Conventional data backup systems face the same risk, copying compromised files to the backup library. And malware authors are adapting ransomware so it actively targets backups, prevents data recovery, or immediately targets any attempt to use recovered files by encrypting them.

Some ransomware – Locky and Crypto, for example – now bypass production systems altogether and go straight for backups, knowing that this puts the victim at a real disadvantage. This has forced organisations to look again at their backup strategies.

Immutable backups

One option is to use so-called “immutable” backups. These are backups that, once written, cannot be changed. Backup and recovery suppliers are building immutable backups into their technology, often targeting it specifically as a way to counter ransomware.

The most common method for creating immutable backups is through snapshots. In some respects, a snapshot is always immutable. However, suppliers are taking additional measures to prevent these backups being targeted by ransomware.

Typically, this is by ensuring the backup can only be written to, mounted or erased by the software that created it. Some suppliers go further, such as requiring two people to use a PIN to authorise overwriting a backup.

The issue with snapshots is the volume of data they create, and the fact that those snapshots are often written to tier one storage, for reasons of rapidity and to lessen disruption. This makes snapshots expensive, especially if organisations need to keep days, or even weeks, of backups as a protection against ransomware.

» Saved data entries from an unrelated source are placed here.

(* ===== verification/Prelude.v ===== *)
(** * A verification development of notion-agent-hub

    The repository is a command-line layer over a hosted page/database API.
    Its two sources are [src/scripts/create_project.py] (create one project
    page from a template) and [src/scripts/notion_client.py] (a CLI with six
    subcommands).  Both scripts share two pieces of logic, written twice:
    target resolution ([resolve_target]: a raw 32-hex-digit identifier, or
    a friendly name looked up in [notion-config.json]) and template loading
    ([load_template]).  [create_project.py] adds the template engine
    ([replace_placeholders]: substitute [{{KEY}}] tokens in every string of
    a decoded JSON document).  Everything else (argument parsing, the HTTP
    client, [json.load], printing) is library code the scripts call.

    ** Files, in dependency order

    - [Prelude] (this file): notations scope [py_scope], hint databases
      [pyhints] and [pyrw], the [string]/[list ascii] bridge, shared list
      lemmas ([app_cons_first], the element counter [copies]), the
      [rewrite_hyps] tactic.
    - [PyStr]: the Python [str] methods the code calls, as CPython computes
      them: [str.replace] and [str.count] as one left-to-right scan
      ([list_replace], [list_count]), [in] ([occursb]), [join], and
      [split] by the same scan ([split_from], [str_split]; used to read
      printed lists back).  Theorems: refinement of the scan by the
      relational specification [replaced] (leftmost, non-overlapping), the
      length law, identity on strings without the pattern, identity when
      [new = old], deletion of a one-character pattern as a [filter], and
      the round trip [list_split_join].
    - [Json]: the objects [json.load] returns ([json]: None, bool, int,
      float as [spec_float], str, list, dict as an insertion-ordered
      association list), the exceptions ([exc]), and the dict operations the
      code applies to any decoded object ([py_getitem], [py_setitem],
      [py_get], [py_pop_none], [py_contains], [py_keys]) with CPython's
      exception for each non-dict case.  Invariant [wf]: no duplicate key
      at any depth; [setitem] and [delete] preserve it.
    - [Template]: [replace_placeholders] (create_project.py 65-75) with its
      per-string loop [substitute_str] and token [placeholder].  Theorems
      (C1, C2, C10, C12, C13): the output is the unique document with
      the input's [skeleton] whose [leaves] are the input's leaves through
      [substitute_str] (a complete characterisation, through the
      extensionality lemma [json_ext]); [wf] is preserved; one key is
      exactly the specified replacement; a document without tokens (the
      empty dict in particular) is a fixed point; keys compose
      sequentially.  The spec's "Apollo" scenario is an [Example].  C36: a
      token whose key is absent stays literal (brace-free context).
    - [TemplateSpec]: spec section 4.2 read as simultaneous substitution:
      the relation [simult] (a string read from the left into tokens of
      the keys, each replaced by its value, and other characters) and the
      scan [sim] that computes it.  C9 (refinement): when the tokens are
      independent ([tokens_independent]: keys and values without braces,
      distinct keys, no value inside a later key), [substitute_str]'s
      key-by-key loop returns exactly the simultaneous result; hence the
      keys' order is then irrelevant ([substitute_str_perm]).  The project
      name [{{DATE}}] of C17 breaks independence, and there the two differ
      ([sequential_not_simultaneous]).
    - [Io]: the world a run reads ([world]: environment, the [.env] file
      [load_dotenv()] merges without overriding, files, [ROOT], today's
      date, the remote service as an oracle from request to answer) and the
      run itself as the monad [Cmd] (reader of the world, writer of the
      [event] trace, error on an [exc]), with [x <- m ;; k] notation, the
      monad laws pointwise, and the [run] tactic that drives a computation.
    - [Resolver]: the raw-identifier test [looks_like_id] and the error
      messages both copies share, and the contract of resolution as the
      class [TargetResolver] (spec section 4.1).  C8: the test is "32
      lowercase hex digits once dashes are removed" (and, as a lemma,
      dashes may sit anywhere).  C23: the "Available targets" line splits back
      into the names when none contains [", "] (and is ambiguous
      otherwise, [available_targets_ambiguous]).
    - [CreateProject]: every function of create_project.py ([get_client],
      [resolve_target], [load_template], [create_project_page], [main]).
      [resolve_target] is an instance of [TargetResolver]; theorems C3-C6
      are proved through the class.  C14: the single request
      [create_project_page] sends carries the substituted template with
      [parent] and [icon] set, [object] removed, no duplicate key.  C15,
      C16: fail-fast on the token; the banner printed before the template
      is looked up.  C17: a project named [{{DATE}}] gets the date.  C22: a
      normal run end to end.  C24, C25: a [targets] list, and an answer without [id],
      end in Python exceptions the spec does not list.
    - [NotionClient]: every function of notion_client.py, one [Cmd] per
      subcommand handler and [main] as the dispatch on the parsed
      [command].  Its [resolve_target] is also an instance of the class.
      C18-C21: token checked first for every subcommand; [create-page]
      with a template forwards it unsubstituted and keeps [object];
      [create-db] removes [object]; malformed JSON on the command line
      stops the run before any request.  C26, C27: the [query-db]
      arguments, and an empty [--filter] dropped before parsing.  C31,
      C32: the default bodies (title fallback on an absent or empty
      [--title]), [append-blocks] and [get-page] end to end.  C33, C34: a
      config that is not a dict, and a [targets] string (a substring test),
      end in Python exceptions.  C7: the two copies of [resolve_target]
      behave the same on every world.
    - [Trace]: the order of spec section 5 as an automaton over events
      ([stage], [step], [steps], [ordered]) and a weakest-precondition
      calculus on [Cmd] ([wp] with a return and an error postcondition,
      rules [wp_bind], [wp_seq], [wp_lift], [wp_fail], ..., the tactic
      [wp_auto]).  Each function of notion_client.py gets a specification
      from one stage to the next, proved once for every error
      postcondition that accepts the scripts' exits, library exceptions
      and the service's errors (Section [Specs]).  C28: every run of
      notion_client.py is ordered, and a run that returns has printed its
      answer.  C29: at most two file reads, one request, one stdout line
      (one budget lemma, [steps_budget], at three costs).  C30:
      create_project.py is not ordered (its banner precedes the template
      read).  C35: every [sys.exit] has status 1 and follows an error line.
    - [Heap]: Python objects with identity: values ([val]: immediates and
      references), list and dict objects ([obj]), the heap (a [gmap] from
      locations), allocation at a fresh location, reading a value back as
      a document ([to_json], with fuel), [rebuild] (the traversal of
      [replace_placeholders], which builds new containers), [deepcopy], the
      in-place [setitem_h] / [pop_none_h], and lines 81-92 of
      [create_project_page] ([create_project_page_h]).  C11: the heap
      [replace_placeholders] returns with fuel the depth of the tree,
      denotes the value model's result and writes no existing object.  C37:
      the heap [create_project_page] ends with the value model's body
      ([CreateProject.page_body]) and leaves the loaded template unchanged.

    ** Modelling choices

    - A Python [str] is a [string] with one [ascii] per code point: every
      character the code tests ([-], braces, hex digits) is ASCII, and
      other code points are only copied.  A dict is an association list in
      insertion order, since the request bodies keep the template's order.
    - Nothing loops: every definition of the value model is structural,
      [str.replace] by a skip counter ([replace_from]) that mirrors
      CPython's index advancing by [len(old)] after a match.  Only the heap
      model needs fuel, since a heap may hold cycles: the traversals of
      [Heap] take the depth of the object tree, and C11 / C37 prove that
      the depth of the inputs (plus two for the body, which nests the
      parent id two levels down) is enough.  [json.load] builds trees, so
      [deepcopy]'s memo (which keeps sharing) is not modelled.
    - [json.load] and [json.loads] are not modelled character by
      character: a file or argument holds its decoded document or nothing
      (a [JSONDecodeError]).  Paths are strings built as [pathlib] builds
      them ([path_join]); [..] is not normalised.
    - argparse, the HTTP client and [json.dumps] are not modelled: handlers
      receive parsed arguments, a request is an [ECall] event answered by
      the world's oracle, printing an answer is an [EStdout] event holding
      the object.

    ** Not modelled

    - argparse, the HTTP client, [json.load]/[json.dumps] and
      [load_dotenv]'s parsing of [.env] are library code: their results
      enter through the [world] (parsed arguments, the [api] oracle, decoded
      documents, the merged environment).
    - Object identity outside [create_project_page]: the handlers of
      notion_client.py build and send fresh dicts and never reuse one, so
      the value model is exact there.
    - Termination of the scripts is not a theorem of its own: every
      definition of the value model is a total structural function, so
      every run ends; only the heap traversals take fuel (C11).

    Every function and handler of the two scripts is modelled; what remains
    above is library code whose behaviour the scripts only consume. *)

From Stdlib Require Export ZArith Ascii.
From stdpp Require Export base list strings decidable sets.

(** Notations of the development live in [py_scope]. *)
Declare Scope py_scope.
Delimit Scope py_scope with py.

(** Two databases shared by every component: [pyhints] for [auto] and
    [pyrw] for the rewriting equations of the string conversions and of
    the models. *)
Create HintDb pyhints.
Create Rewrite HintDb pyrw.

(** ** Python strings as character lists

    A Python [str] is a sequence of code points.  It is modelled as a Rocq
    [string], a list of [ascii] characters, one per code point: every
    literal the code compares against ([-], [{{], [}}], hex digits) is
    ASCII.  The algorithms on strings are written once over [list A] for any
    character type with decidable equality and transported to [string]
    through [chars] / [of_chars]. *)

Abbreviation chars := String.list_ascii_of_string.
Abbreviation of_chars := String.string_of_list_ascii.

Lemma chars_of_chars (l : list ascii) : chars (of_chars l) = l.
Proof. apply String.list_ascii_of_string_of_list_ascii. Qed.

Lemma of_chars_chars (s : string) : of_chars (chars s) = s.
Proof. apply String.string_of_list_ascii_of_string. Qed.

Lemma chars_app (s1 s2 : string) : chars (s1 +:+ s2) = chars s1 ++ chars s2.
Proof. induction s1 as [|c s1 IH]; simpl; [done | by rewrite IH]. Qed.

Lemma of_chars_app (l1 l2 : list ascii) : of_chars (l1 ++ l2) = of_chars l1 +:+ of_chars l2.
Proof. induction l1 as [|c l1 IH]; simpl; [done | by rewrite IH]. Qed.

Lemma chars_length (s : string) : length (chars s) = String.length s.
Proof. induction s as [|c s IH]; simpl; [done | by rewrite IH]. Qed.

Lemma chars_inj (s1 s2 : string) : chars s1 = chars s2 -> s1 = s2.
Proof. intros H. by rewrite <- (of_chars_chars s1), H, of_chars_chars. Qed.

#[export] Hint Rewrite chars_of_chars of_chars_chars chars_app of_chars_app chars_length : pyrw.

(** ** Generic list lemmas shared by the components *)

Lemma map_ext_Forall_id {A} (f : A -> A) (l : list A) :
  Forall (fun x => f x = x) l -> map f l = l.
Proof. induction 1; simpl; congruence. Qed.

Lemma map_Forall_ext {A B} (f g : A -> B) (l : list A) :
  Forall (fun x => f x = g x) l -> map f l = map g l.
Proof. induction 1; simpl; congruence. Qed.

Lemma Forall_mp {A} (P Q : A -> Prop) (l : list A) :
  Forall (fun x => P x -> Q x) l -> Forall P l -> Forall Q l.
Proof. induction 1; inversion 1; constructor; auto. Qed.

Lemma fold_left_app_eq {A B} (f : A -> B -> A) (l1 l2 : list B) (a : A) :
  fold_left f (l1 ++ l2) a = fold_left f l2 (fold_left f l1 a).
Proof. apply fold_left_app. Qed.

#[export] Hint Rewrite @fold_left_app_eq : pyrw.

(** Two splits of a list at an element that occurs in neither prefix are
    the same split. *)
Lemma app_cons_first {A} (c : A) (x y x' y' : list A) :
  c ∉ x -> c ∉ x' -> x ++ c :: y = x' ++ c :: y' -> x = x' /\ y = y'.
Proof.
  revert x'. induction x as [|d x IH]; intros [|d' x'] Hx Hx' H; simplify_eq/=.
  - done.
  - destruct Hx'. by left.
  - destruct Hx. by left.
  - destruct (IH x') as [-> ->]; [set_solver|set_solver|done|done].
Qed.

(** The number of copies of [c] in a list. *)
Definition copies {A} `{EqDecision A} (c : A) (l : list A) : nat := length (filter (fun x => x = c) l).

Lemma copies_app {A} `{EqDecision A} (c : A) l1 l2 : copies c (l1 ++ l2) = copies c l1 + copies c l2.
Proof. unfold copies. by rewrite filter_app, length_app. Qed.

Lemma copies_cons {A} `{EqDecision A} (c d : A) l :
  copies c (d :: l) = (if decide (d = c) then 1 else 0) + copies c l.
Proof. unfold copies. rewrite filter_cons. by case_decide. Qed.

Lemma copies_zero {A} `{EqDecision A} (c : A) l : copies c l = 0 -> c ∉ l.
Proof. unfold copies. rewrite length_zero_iff_nil. intros H. by eapply filter_nil_not_elem_of. Qed.

Lemma copies_not_elem {A} `{EqDecision A} (c : A) l : c ∉ l -> copies c l = 0.
Proof.
  induction l as [|d l IH]; [done|]. rewrite copies_cons, elem_of_cons.
  intros H. case_decide; [subst; destruct H; by left|]. apply IH. tauto.
Qed.

#[export] Hint Rewrite @copies_app @copies_cons : pyrw.

(** [py_simpl] normalises conversions and unfolds the equations of the
    hint database. *)
Ltac py_simpl := repeat (autorewrite with pyrw in *; simpl in *).

(** Rewrite with every hypothesis [x = v] whose left side occurs in the
    goal: the facts that fix what a computation inspects. *)
Ltac rewrite_hyps :=
  repeat match goal with
  | H : ?x = _ |- context [?x] => progress rewrite H
  end.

“The issue with snapshot recovery is it will create a lot of additional data,” says Databarracks’ Mote. “It will work, but has a large impact on the storage you need, and there is the cost of putting it on primary storage.”

Air gaps

Another way to protect against ransomware is to “air gap” storage, especially backups. In some ways this is the safest option, especially if the backups are stored off-site, on write-only (WORM) media such as optical storage, or even tape.

“Personally I like air gaps,” says Freeform’s Lock. “I’d like the backup to be on something that is totally air-gapped – take a copy on tape and put it somewhere. Preferably with logical and physical air gaps.”

The disadvantage of air gaps, especially physical air gaps with off-site storage, is the time it takes to recover data. Recovery time might be too long to ensure business continuity. And if IT teams have to go back through several generations of backups to find ransomware-free copies, the cost of recovering lost data can be high, maybe even higher than the cost of the ransom.

“Time to restore, at scale, is now key,” says Patrick Smith, field CTO, Europe, Middle East and Africa (EMEA) at Pure Storage. “This may mean specific solutions for the business-critical applications that need to be online first.”

Suppliers are trying to work round this through virtual air-gapped technology, which allows backups to be stored on faster local (or cloud) storage. But for businesses with the most critical data, it is likely that only fully immutable and air-gapped backups will suffice, even if it is as a second or third line of defence.

Defence in depth: backups and security tools

However, CIOs are also looking to augment their backup tools with security measures aimed specifically at ransomware.

Perhaps the greatest risk to an organisation with a solid backup policy is unwittingly re-infecting systems from ransomware hidden in backups.

Firms need to put measures in place to scan backups before they restore to a recovery environment, but again this takes time. And malware authors are adept at hiding their trails.

Anomaly detection is one route suppliers are exploring to check whether backups are safe. According to Freeform Dynamics’ Lock, machine learning tools are best placed to pick up changes in data that could be malware. This type of technology is increasingly important as attackers turn to double- and triple-extortion attacks.

“You need to make data protection, observability and checking for anomalies a continuous process,” he says.